TASK TO CARRY OUT => In the listing beneath this line, copy exactly the lines starting with the one containing "[ON CONFLICT] keys" and going on through the one containing "List.filter (fun p => bool_decide (sj_retailer".
::: MATERIAL FOR THIS EXERCISE :::
(* ===== verification/ExactGtins.v ===== *)
(** Exact matching by GTIN, within an apply: [_materialize_price_maps] for the items of a file and
    [_match_exact_gtins] of [src/src/makolet/adapters/persistence/ingestion.py].

    Each statement is a function of the tables; a temporary table is the list its query answers.
    [ON CONFLICT] keys are those of [CatalogReview.v], with [assertion_key] for the assertions. *)
From stdpp Require Import sorting.
From S2P Require Import Prelude Errors Effects Enums PyNumbers Text Models SourceValues Decimals Rebuild CatalogMatching CatalogReview.
Open Scope Z_scope.

Definition EXACT_METHODS : list string := ["exact_gtin"; "exact_provisional_gtin"; "exact_validated_gtin"]%string.
Definition EXACT_ACTORS : list pystr := [py "system:exact-gtin"; py "system:exact-gtin-evidence"].
Definition EXACT_ACTOR : pystr := py "system:exact-gtin-evidence".
Definition CHECKSUM : string := "gtin_checksum".
Definition RETAILER_ASSERTION : string := "retailer_assertion".
Definition CORROBORATION : string := "independent_retailer_corroboration".

(** A row of [makolet_exact_gtin_items]. *)
Abbreviation gtin_item := (uuid * SubjectRow)%type.
Definition exact_gtin_items (retailer portal : uuid) (codes : list pystr) (t : MatchTables) : list gtin_item :=
  List.filter (fun p => bool_decide (sj_retailer p.2 = retailer) && bool_decide (sj_portal p.2 = portal)
                        && bool_decide (sj_code p.2 ∈ codes)) (map_to_list (mt_items t)).

Definition is_live (a : AssertionRow) : bool := bool_decide (as_kind a = GTIN) && bool_decide (as_superseded_at a = None).
Definition among (items : list gtin_item) (i : uuid) : bool := existsb (fun p => bool_decide (p.1 = i)) items.
Definition gtins_of (items : list gtin_item) : list pystr := remove_dups (omap (fun p => sj_gtin p.2) items).

(** [makolet_affected_gtins]. *)
Definition affected_gtins (items : list gtin_item) (t : MatchTables) : list pystr :=
  remove_dups (gtins_of items
    ++ map (fun a => as_value a.2) (List.filter (fun a => is_live a.2 && among items (as_item a.2)) (map_to_list (mt_assertions t)))).

(** ** Assertions *)

Definition superseding (items : list gtin_item) (source_file : uuid) (a : AssertionRow) : bool :=
  is_live a && among items (as_item a) && negb (bool_decide (as_source_file a = source_file)).
Definition superseded_row (applied_at : Z) (a : AssertionRow) : AssertionRow := {| as_item := as_item a; as_kind := as_kind a;
  as_value := as_value a; as_source_file := as_source_file a; as_method := as_method a; as_asserted_at := as_asserted_at a;
  as_superseded_at := Some applied_at |}.
(** The check is [superseded_after_assertion]. *)
Definition supersede_assertions (items : list gtin_item) (source_file : uuid) (applied_at : Z) : M MatchTables unit :=
  t ← get_state;
  raise_if (existsb (fun a => superseding items source_file a.2 && (applied_at <? as_asserted_at a.2)) (map_to_list (mt_assertions t)))
    integrity_error;;
  modify (set_assertions (fmap (fun a => if superseding items source_file a then superseded_row applied_at a else a))).

(** [uq_retailer_identifier_assertion_item_kind_source]. *)
Definition assertion_key (a : AssertionRow) : uuid * IdentifierKind * uuid := (as_item a, as_kind a, as_source_file a).
Definition asserted (source_file : uuid) (applied_at : Z) (p : gtin_item) : option AssertionRow :=
  (fun g => {| as_item := p.1; as_kind := GTIN; as_value := g; as_source_file := source_file; as_method := CHECKSUM;
               as_asserted_at := applied_at; as_superseded_at := None |}) <$> sj_gtin p.2.
Definition assert_gtins (items : list gtin_item) (source_file : uuid) (applied_at : Z) : M MatchTables unit :=
  for_each (fun a => insert_row assertion_key id set_assertions a) (omap (asserted source_file applied_at) items).
Definition update_assertions (items : list gtin_item) (source_file : uuid) (applied_at : Z) : M MatchTables unit :=
  supersede_assertions items source_file applied_at;; assert_gtins items source_file applied_at.

(** ** Match groups *)

(** A match this function made. *)
Definition is_exact (m : MatchRow) : bool := bool_decide (ma_method m ∈ EXACT_METHODS) && bool_decide (ma_confirmed_by m ∈ EXACT_ACTORS).
Definition withdraw_matches (items : list gtin_item) : M MatchTables unit :=
  modify (set_matches (map_imap (fun i m => if among items i && is_exact m then None else Some m))).

(** The identifier of a GTIN that no retailer issued and that is validated. *)
Definition is_global (g : pystr) (r : IdentifierRow) : bool :=
  bool_decide (ir_kind r = GTIN) && bool_decide (ir_normalized r = g) && bool_decide (ir_issuer r = None) && ir_validated r.
Definition global_identifier (t : MatchTables) (g : pystr) : option IdentifierRow :=
  snd <$> find (fun p => is_global g p.2) (map_to_list (mt_identifiers t)).

(** A row of [makolet_exact_gtin_group_candidates], with [creates_product] its second component. *)
Definition group_product (r : SubjectRow) : ProductRow := {| pr_name := sj_name r; pr_brand := sj_manufacturer r;
  pr_manufacturer := sj_manufacturer r; pr_quantity := sj_quantity r; pr_unit := sj_unit r; pr_product_status := PRODUCT_ACTIVE |}.
Section groups.
Variable collate : pystr -> pystr -> bool.
Definition by_code (a b : gtin_item) : Prop := collate (sj_code a.2) (sj_code b.2) = true.
#[export] Instance by_code_dec : RelDecision by_code.
Proof. intros a b. unfold by_code. apply _. Defined.
(** [SELECT DISTINCT ON (item.gtin) ... ORDER BY item.gtin, item.source_item_code]. *)
Definition first_item (items : list gtin_item) (g : pystr) : option gtin_item :=
  head (merge_sort by_code (List.filter (fun p => bool_decide (sj_gtin p.2 = Some g)) items)).
Fixpoint group_candidates (items : list gtin_item) (gtins : list pystr) : M MatchTables (list (pystr * bool * uuid * SubjectRow)) :=
  match gtins with
  | [] => mret []
  | g :: gtins =>
      t ← get_state;
      match first_item items g with
      | None => group_candidates items gtins
      | Some p =>
          product ← (match global_identifier t g with Some r => mret (ir_product r) | None => next_uuid end);
          rest ← group_candidates items gtins;
          mret ((g, bool_decide (global_identifier t g = None), product, p.2) :: rest)
      end
  end.

Definition created (candidates : list (pystr * bool * uuid * SubjectRow)) : list (pystr * bool * uuid * SubjectRow) :=
  List.filter (fun c => c.1.1.2) candidates.
Definition grouped (p : uuid) (groups : gmap pystr uuid) : bool := existsb (fun g => bool_decide (g.2 = p)) (map_to_list groups).
Definition form_groups (items : list gtin_item) : M MatchTables unit :=
  t ← get_state;
  candidates ← group_candidates items (List.filter (fun g => bool_decide (mt_groups t !! g = None)) (gtins_of items));
  modify (set_products (fun m => foldl (fun m c => <[ c.1.2 := group_product c.2 ]> m) m (created candidates)));;
  modify (set_groups (fun m => foldl (fun m c => match m !! c.1.1.1 with Some _ => m | None => <[ c.1.1.1 := c.1.2 ]> m end) m candidates));;
  u ← get_state;
  modify (set_products (fun m => foldl (fun m c => if grouped c.1.2 (mt_groups u) then m else delete c.1.2 m) m (created candidates))).
End groups.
:::
EXERCISE ANSWER =>
    [ON CONFLICT] keys are those of [CatalogReview.v], with [assertion_key] for the assertions. *)
From stdpp Require Import sorting.
From S2P Require Import Prelude Errors Effects Enums PyNumbers Text Models SourceValues Decimals Rebuild CatalogMatching CatalogReview.
Open Scope Z_scope.

Definition EXACT_METHODS : list string := ["exact_gtin"; "exact_provisional_gtin"; "exact_validated_gtin"]%string.
Definition EXACT_ACTORS : list pystr := [py "system:exact-gtin"; py "system:exact-gtin-evidence"].
Definition EXACT_ACTOR : pystr := py "system:exact-gtin-evidence".
Definition CHECKSUM : string := "gtin_checksum".
Definition RETAILER_ASSERTION : string := "retailer_assertion".
Definition CORROBORATION : string := "independent_retailer_corroboration".

(** A row of [makolet_exact_gtin_items]. *)
Abbreviation gtin_item := (uuid * SubjectRow)%type.
Definition exact_gtin_items (retailer portal : uuid) (codes : list pystr) (t : MatchTables) : list gtin_item :=
  List.filter (fun p => bool_decide (sj_retailer p.2 = retailer) && bool_decide (sj_portal p.2 = portal)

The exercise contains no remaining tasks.